Premier Health next year will drop health insurance coverage of employees’ spouses who are eligible for insurance through their employers, said Diane Ewing, spokeswoman for the health system.
Premier Health will continue to cover spouses who do not have access to a health plan, Ewing said.
“Just as we are seeing with other businesses, we want our employees and their family members to be covered, but also need to be mindful of rising costs to do so as this impacts our overall employee population,” Ewing said in a statement.
“This approach does have the potential to lower our costs, while still being assured that there is an option for coverage for those spouses who can access their employer’s plan,” she said.
As a result, Premier Health expects the number of people it covers on its health plan to drop, but declined to estimate by how much. Premier has more than 14,000 employees.
Other companies excluding working spouses from coverage include package delivery company United Parcel Service Inc., impacting local UPS workers in West Carrollton and Sharonville.
This newspaper first reported Monday that health systems Kettering Health Network and Premier Health were making changes to their health insurance coverage during annual open enrollment time.
Kettering Health, which employs about 10,000, is not changing health insurance coverage of spouses, spokeswoman Elizabeth Long said.
Both systems are self-insured, paying for their employee medical claims. The nonprofit hospital and doctor groups use third party administrators that process employee claims and establish a network of providers.
The systems are changing insurance companies that process claims effective Jan. 1, 2014.
Along with changing outside claims processors, the systems are introducing new wellness incentives to promote healthier employee behavior.
Nearly 40 percent of employers anticipate making changes to their health plans for 2014 due to the increase in employee health care costs, according to benefits consultant Towers Watson.
One area employers are focusing on is coverage for spouses and dependents.
Nationwide, 20 percent of nearly 600 large employers in a survey completed earlier this year charged a spousal surcharge on premiums in 2013. An additional 13 percent plan to do so next year, according to the study, which was conducted by Towers Watson and the nonprofit National Business Group on Health.

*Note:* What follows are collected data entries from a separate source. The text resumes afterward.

(* ===================================================================== *)
(** * Further properties of the extractor *)
(* ===================================================================== *)

Section ExtractorFacts.

Import Py TableHandler.

Context {event : Type}.
Variable validate_event_headers : event -> outcome unit.
Variable parse_event_headers : event -> outcome (gmap string value).

Abbreviation extract_name :=
  (_extract_table_name_from_headers validate_event_headers parse_event_headers).

Lemma validate_true_nonempty s :
  _validate_table_name s = true -> is_empty s = false.
Proof. destruct s; [discriminate | reflexivity]. Qed.

(** Extraction returns a name exactly when schema validation and header
    parsing succeed and the [x-table-name] header holds a string that the
    validator accepts; the name returned is that string, unchanged. *)
Theorem extract_returns_iff (ev : event) (v : value) :
  extract_name ev = Return v <->
  validate_event_headers ev = Return tt
  /\ exists headers s,
      parse_event_headers ev = Return headers
      /\ headers !! "x-table-name" = Some (VStr s)
      /\ v = VStr s
      /\ _validate_table_name s = true.
Proof.
  unfold _extract_table_name_from_headers, extract_try, headers_get.
  split.
  - destruct (validate_event_headers ev) as [[]|e]; simpl;
      [|destruct e; discriminate].
    destruct (parse_event_headers ev) as [headers|e]; simpl;
      [|destruct e; discriminate].
    destruct (headers !! "x-table-name") as [w|] eqn:Hw; simpl;
      [|discriminate].
    destruct (truthy w) eqn:Ht; simpl; [|discriminate].
    destruct (call_validate_table_name w) as [[|]|e] eqn:Hc; simpl;
      [| discriminate | destruct e; discriminate].
    intros [= <-]. split; [reflexivity|].
    destruct (call_validate_true _ Hc) as (s & -> & Hs).
    exists headers, s. auto.
  - intros (-> & headers & s & -> & Hw & -> & Hs). simpl. rewrite Hw. simpl.
    unfold call_validate_table_name. simpl.
    rewrite (validate_true_nonempty _ Hs). simpl. rewrite Hs. reflexivity.
Qed.

(** A request without the header, or with an empty or null one, is refused
    with [TableNameValidationError]; the text says that the header is
    required, behind the prefix that the extractor puts on every exception
    it wraps. *)
Theorem extract_missing_header (ev : event) (headers : gmap string value) :
  validate_event_headers ev = Return tt ->
  parse_event_headers ev = Return headers ->
  truthy (headers_get headers "x-table-name") = false ->
  extract_name ev =
  Raise (TableNameValidationError
           "Failed to extract table name from headers: Table name header 'x-table-name' is required").
Proof.
  intros Hv Hp Ht.
  unfold _extract_table_name_from_headers, extract_try.
  rewrite Hv. simpl. rewrite Hp. simpl. rewrite Ht. reflexivity.
Qed.

(** A header holding a name that the validator refuses is answered with
    [TableNameValidationError]; the text quotes the name as it was sent. *)
Theorem extract_invalid_name (ev : event) (headers : gmap string value)
  (s : string) :
  validate_event_headers ev = Return tt ->
  parse_event_headers ev = Return headers ->
  headers !! "x-table-name" = Some (VStr s) ->
  is_empty s = false ->
  _validate_table_name s = false ->
  extract_name ev =
  Raise (TableNameValidationError
           ("Failed to extract table name from headers: Invalid table name '"
            +:+ s
            +:+ "'. Table names must start with a letter or underscore, contain only alphanumeric characters and underscores, be 1-63 characters long, and not be a reserved keyword.")).
Proof.
  intros Hv Hp Hh Hne Hs.
  unfold _extract_table_name_from_headers, extract_try, headers_get.
  rewrite Hv. simpl. rewrite Hp. simpl. rewrite Hh. simpl. rewrite Hne. simpl.
  unfold call_validate_table_name. simpl. rewrite Hne. simpl. rewrite Hs. simpl.
  reflexivity.
Qed.

End ExtractorFacts.

Section ExtractorExamples.

Import Py TableHandler Examples Facts.

Lemma extract_missing_header_witness :
  _extract_table_name_from_headers validate_ok parse_ok ∅ =
  Raise (TableNameValidationError
           "Failed to extract table name from headers: Table name header 'x-table-name' is required").
Proof.
  apply (extract_missing_header validate_ok parse_ok ∅ ∅); reflexivity.
Defined.

Lemma extract_invalid_name_witness :
  _extract_table_name_from_headers validate_ok parse_ok
    (event_of (VStr "drop table")) =
  Raise (TableNameValidationError
           "Failed to extract table name from headers: Invalid table name 'drop table'. Table names must start with a letter or underscore, contain only alphanumeric characters and underscores, be 1-63 characters long, and not be a reserved keyword.").
Proof.
  apply (extract_invalid_name validate_ok parse_ok
           (event_of (VStr "drop table")) (event_of (VStr "drop table"))
           "drop table"); vm_compute; reflexivity.
Defined.

End ExtractorExamples.

(* ===================================================================== *)
(** * Further properties of the reconciler *)
(* ===================================================================== *)

Section ReconcilerFacts.

Import Py TableHandler.

Lemma filter_lengths {A} (f : A -> bool) l :
  (length (List.filter f l) + length (List.filter (fun x => negb (f x)) l)
   = length l)%nat.
Proof.
  induction l as [|a l IH]; simpl; [reflexivity|].
  destruct (f a); simpl; lia.
Qed.

Lemma getitem_map {A} (f : string -> A) (l : list string) (k : string) :
  getitem (map (fun k => (k, f k)) l) k =
  if bool_decide (k ∈ l) then Return (f k) else Raise (KeyError k).
Proof.
  induction l as [|k' l IH]; cbn [map getitem].
  - case_bool_decide as H; [|reflexivity].
    apply elem_of_nil in H. contradiction.
  - destruct (String.eqb_spec k' k) as [->|Hne].
    + clear IH. case_bool_decide as H; [reflexivity|].
      exfalso. apply H, elem_of_cons. left. reflexivity.
    + rewrite IH. repeat case_bool_decide; try reflexivity; exfalso.
      * rewrite elem_of_cons in *. tauto.
      * rewrite elem_of_cons in *. intuition congruence.
Qed.

(** The two lists of the reconciler split the seven keys: a key is present
    when its value is truthy and missing otherwise, never both, and the
    lists have seven entries together. *)
Theorem partition_of_keys (environ : gmap string string) :
  let db_vars := read_db_vars environ in
  (forall k, k ∈ present_of db_vars <-> k ∈ db_keys /\ is_set environ k = true)
  /\ (forall k, k ∈ missing_of db_vars <-> k ∈ db_keys /\ is_set environ k = false)
  /\ (forall k, ~ (k ∈ present_of db_vars /\ k ∈ missing_of db_vars))
  /\ (length (present_of db_vars) + length (missing_of db_vars) = 7)%nat.
Proof.
  cbv zeta. rewrite read_db_vars_map, present_of_map, missing_of_map.
  assert (forall k, k ∈ List.filter (is_set environ) db_keys
                    <-> k ∈ db_keys /\ is_set environ k = true) as Hp.
  { intros k. rewrite !list_elem_of_In, filter_In. reflexivity. }
  assert (forall k, k ∈ List.filter (fun k => negb (is_set environ k)) db_keys
                    <-> k ∈ db_keys /\ is_set environ k = false) as Hm.
  { intros k. rewrite !list_elem_of_In, filter_In, negb_true_iff. reflexivity. }
  split; [exact Hp|]. split; [exact Hm|]. split.
  - intros k [H1 H2]. apply Hp in H1. apply Hm in H2.
    destruct H1 as [_ H1], H2 as [_ H2]. congruence.
  - rewrite filter_lengths. reflexivity.
Qed.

The study also found that 4 percent of companies excluded spouses from their health plans when similar coverage was available through the spouse’s employer. And another 8 percent planned to do so next year.

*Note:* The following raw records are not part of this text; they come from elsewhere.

(** The writes of a resize: with [old_size <= new_size] the call returns 0
    and leaves the world as it was; with [old_size > new_size] (and the
    scratch buffer allocated) it issues, through [dstore_pwrite] with the
    backend's block size and a buffer of 2^20 zero bytes,
    floor((old - new) / 2^20) writes of 2^20 bytes at new + i * 2^20 and
    then at most one write of the remainder, which together tile
    [new_size, old_size), and it stops with the first non-zero rc. *)
Theorem dstore_obj_resize_semantics (obj : dstore_obj X) old_size new_size w :
  0 <= new_size -> 0 <= old_size < 9223372036854775808 ->
  (old_size <= new_size ->
   dstore_obj_resize heap_alloc ops obj old_size new_size w = (0, w))
  /\
  (new_size < old_size ->
   tiles new_size old_size (shrink_requests old_size new_size)
   /\ forall w1, heap_alloc w = (true, w1) ->
      dstore_obj_resize heap_alloc ops obj old_size new_size w
      = issue obj (to_size_t (dstore_get_bsize ops (obj_oid obj) w))
              (zeros DSAL_MAX_IO_SIZE)
              (shrink_requests old_size new_size) w1).
Proof.
  intros Hnew Hold. unfold dstore_obj_resize. split.
  - intros H. apply Z.leb_le in H. rewrite H. reflexivity.
  - intros H. split; [apply shrink_requests_tile; exact H|].
    intros w1 Halloc.
    assert (E : (old_size <=? new_size) = false) by (apply Z.leb_gt; exact H).
    rewrite E. unfold dstore_obj_shrink, calloc. rewrite Halloc.
    assert (Hc : 0 < DSAL_MAX_IO_SIZE) by reflexivity.
    change (to_size_t (1 * DSAL_MAX_IO_SIZE)) with DSAL_MAX_IO_SIZE.
    rewrite (to_size_t_id (old_size - new_size)) by (unfold in_size_t; lia).
    rewrite (to_off_t_id new_size) by (unfold in_off_t, in_ssize_t; lia).
    pose proof (Z.div_mod (old_size - new_size) DSAL_MAX_IO_SIZE ltac:(lia)) as Hdm.
    pose proof (Z.mod_pos_bound (old_size - new_size) DSAL_MAX_IO_SIZE Hc) as Hm.
    assert (Hq : 0 <= (old_size - new_size) / DSAL_MAX_IO_SIZE)
      by (apply Z.div_pos; lia).
    unfold shrink_requests.
    set (q := (old_size - new_size) / DSAL_MAX_IO_SIZE) in *.
    set (r := (old_size - new_size) mod DSAL_MAX_IO_SIZE) in *.
    set (bsize := to_size_t (dstore_get_bsize ops (obj_oid obj) w)).
    rewrite (to_size_t_id (q * DSAL_MAX_IO_SIZE)) by (unfold in_size_t; nia).
    replace (old_size - new_size - q * DSAL_MAX_IO_SIZE) with r by lia.
    rewrite (to_size_t_id r) by (unfold in_size_t; lia).
    rewrite issue_writes_app.
    pose proof (shrink_loop_issue obj new_size bsize (zeros DSAL_MAX_IO_SIZE)
                  (Z.to_nat q) 0 w1 Hnew) as L.
    fold (chunk_requests new_size 0 (Z.to_nat q)).
    change (Z.of_nat 0) with 0 in L.
    destruct (issue obj bsize (zeros DSAL_MAX_IO_SIZE)
                (chunk_requests new_size 0 (Z.to_nat q)) w1) as [rc w2].
    destruct L as [index [Hl Hi]].
    { cbn [Nat.add]. rewrite Z2Nat.id by lia. nia. }
    rewrite Hl.
    destruct (rc =? 0) eqn:Erc; cbn [negb]; [|reflexivity].
    apply Z.eqb_eq in Erc. rewrite (Hi Erc). cbn [Nat.add].
    rewrite Z2Nat.id by lia.
    destruct (r =? 0) eqn:Er; cbn [negb issue_writes].
    + rewrite Erc. reflexivity.
    + rewrite (to_size_t_id (q * DSAL_MAX_IO_SIZE)) by (unfold in_size_t; nia).
      rewrite to_size_t_id by (unfold in_size_t; nia).
      rewrite to_off_t_id by (unfold in_off_t, in_ssize_t; nia).
      destruct (dstore_pwrite _ _ _ _ _ _ _ _) as [rc' w3].
      destruct (rc' =? 0) eqn:E'; cbn [negb]; [|reflexivity].
      apply Z.eqb_eq in E'. subst rc'. reflexivity.
Qed.

End Resize.

(** ** The CORTX plugin *)

Section CortxProperties.

Context {M COBJ COP : Type}.
Variable m0 : m0_api M COBJ COP.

“Companies are facing rising health care costs and must make some tough decisions in light of that reality,” said James Haubrock, shareholder and chairman of employee benefit plan services, for regional public accounting firm Clark Schaefer Hackett.
“They have to balance their desire to manage costs, their need to attract and retain a high-quality labor force, and the requirement to comply with the (Affordable Care Act). Some employers will see eliminating coverage for spouses as a viable option to meet those competing needs,” Haubrock said.

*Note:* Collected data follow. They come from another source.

Lemma split_row_Some ir ir' :
  split_row ir = Some ir' →
  ∃ x k, ir.2 !! "Name" = Some (CStr x) ∧ find 32 (strip x) = Some k
    ∧ ir' = (ir.1, <["LastName" := CStr (drop (S k) (strip x))]>
                     (<["FirstName" := CStr (take k (strip x))]> ir.2)).
Proof.
  unfold split_row. destruct (ir.2 !! "Name") as [[x|b]|]; [| done ..].
  destruct (find 32 (strip x)) as [k|] eqn:Hk; [| done]. intros [= <-].
  exists x, k. done.
Qed.

Lemma domain_row_fst ir : (domain_row ir).1 = ir.1.
Proof. unfold domain_row. destruct (ir.2 !! "Company") as [[c|b]|]; done. Qed.

Lemma domain_row_lookup ir k :
  k ≠ "Domain" → (domain_row ir).2 !! k = ir.2 !! k.
Proof.
  intros Hk. unfold domain_row. destruct (ir.2 !! "Company") as [[c|b]|]; [| done ..].
  cbn [snd]. by rewrite lookup_insert_ne.
Qed.

Lemma email_row_fst ir : (email_row ir).1 = ir.1.
Proof.
  unfold email_row.
  destruct (ir.2 !! "FirstName") as [[f|b]|]; [| done ..].
  destruct (ir.2 !! "LastName") as [[l|b]|]; [| done ..].
  destruct (ir.2 !! "Domain") as [[d|b]|]; done.
Qed.


Lemma loaded_texts x ir c :
  load_row x = Some ir → c ∈ ["Name"; "Title"; "Company"] → has_text c ir.2.
Proof.
  intros Hx Hc. apply load_row_Some in Hx as [_ Hx].
  destruct (Hx c Hc) as (s & _ & _ & Hs). by exists s.
Qed.

Lemma filter_row_texts ir ir' c :
  filter_row ir = Some ir' → c ≠ "is_senior" → has_text c ir.2 → has_text c ir'.2.
Proof.
  intros Hf Hc [s Hs]. apply filter_row_Some in Hf as [_ ->].
  exists s. cbn [snd]. by rewrite lookup_delete_ne.
Qed.

Lemma split_row_lookup ir ir' c :
  split_row ir = Some ir' → c ≠ "FirstName" → c ≠ "LastName" →
  ir'.2 !! c = ir.2 !! c.
Proof.
  intros Hs H1 H2. apply split_row_Some in Hs as (x & k & _ & _ & ->).
  cbn [snd]. by rewrite !lookup_insert_ne.
Qed.

Lemma split_row_names ir ir' :
  split_row ir = Some ir' →
  has_text "FirstName" ir'.2 ∧ has_text "LastName" ir'.2.
Proof.
  intros Hs. apply split_row_Some in Hs as (x & k & _ & _ & ->). cbn [snd]. split.
  - eexists. rewrite lookup_insert_ne by done. apply lookup_insert_eq.
  - eexists. apply lookup_insert_eq.
Qed.

Lemma domain_row_text ir :
  has_text "Company" ir.2 → has_text "Domain" (domain_row ir).2.
Proof.
  intros [c Hc]. unfold domain_row. rewrite Hc. cbn [snd].
  eexists. apply lookup_insert_eq.
Qed.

The federal Patient Protection and Affordable Care Act does not require employers to cover spouses or domestic partners, Haubrock said.
Kettering Health operates the hospitals Fort Hamilton, Grandview, Greene, Kettering Medical, Kettering Behavioral, Soin, Southview and Sycamore. Premier includes the hospitals Atrium, Good Samaritan, Miami Valley and Upper Valley.
The Associated Press contributed to this report
Three ways this matters to you
1. If you are one of the more than 14,000 local people who work for Premier Health, your family’s health insurance coverage could be changing. Premier Health beginning next year will stop covering employees’ spouses who are eligible for health insurance where they work. But if your spouse is not eligible for health insurance elsewhere, Premier Health will continue to cover them.
2. Even if you don’t work for Premier Health, this is becoming more common.
“Dropping spousal coverage could become a viable option for more employers. Many smaller employers are deferring health care benefits changes until next year so they can take the time to figure out the true impact of the (Affordable Care Act) on costs. If they see that this choice is being made by other employers, it may seem appealing to them as well,” said James Haubrock, shareholder and chairman of employee benefit plan services, for regional public accounting firm Clark Schaefer Hackett.
3. This time of year is typically the annual open enrollment period, in which employers and employees decide changes to their health insurance plans.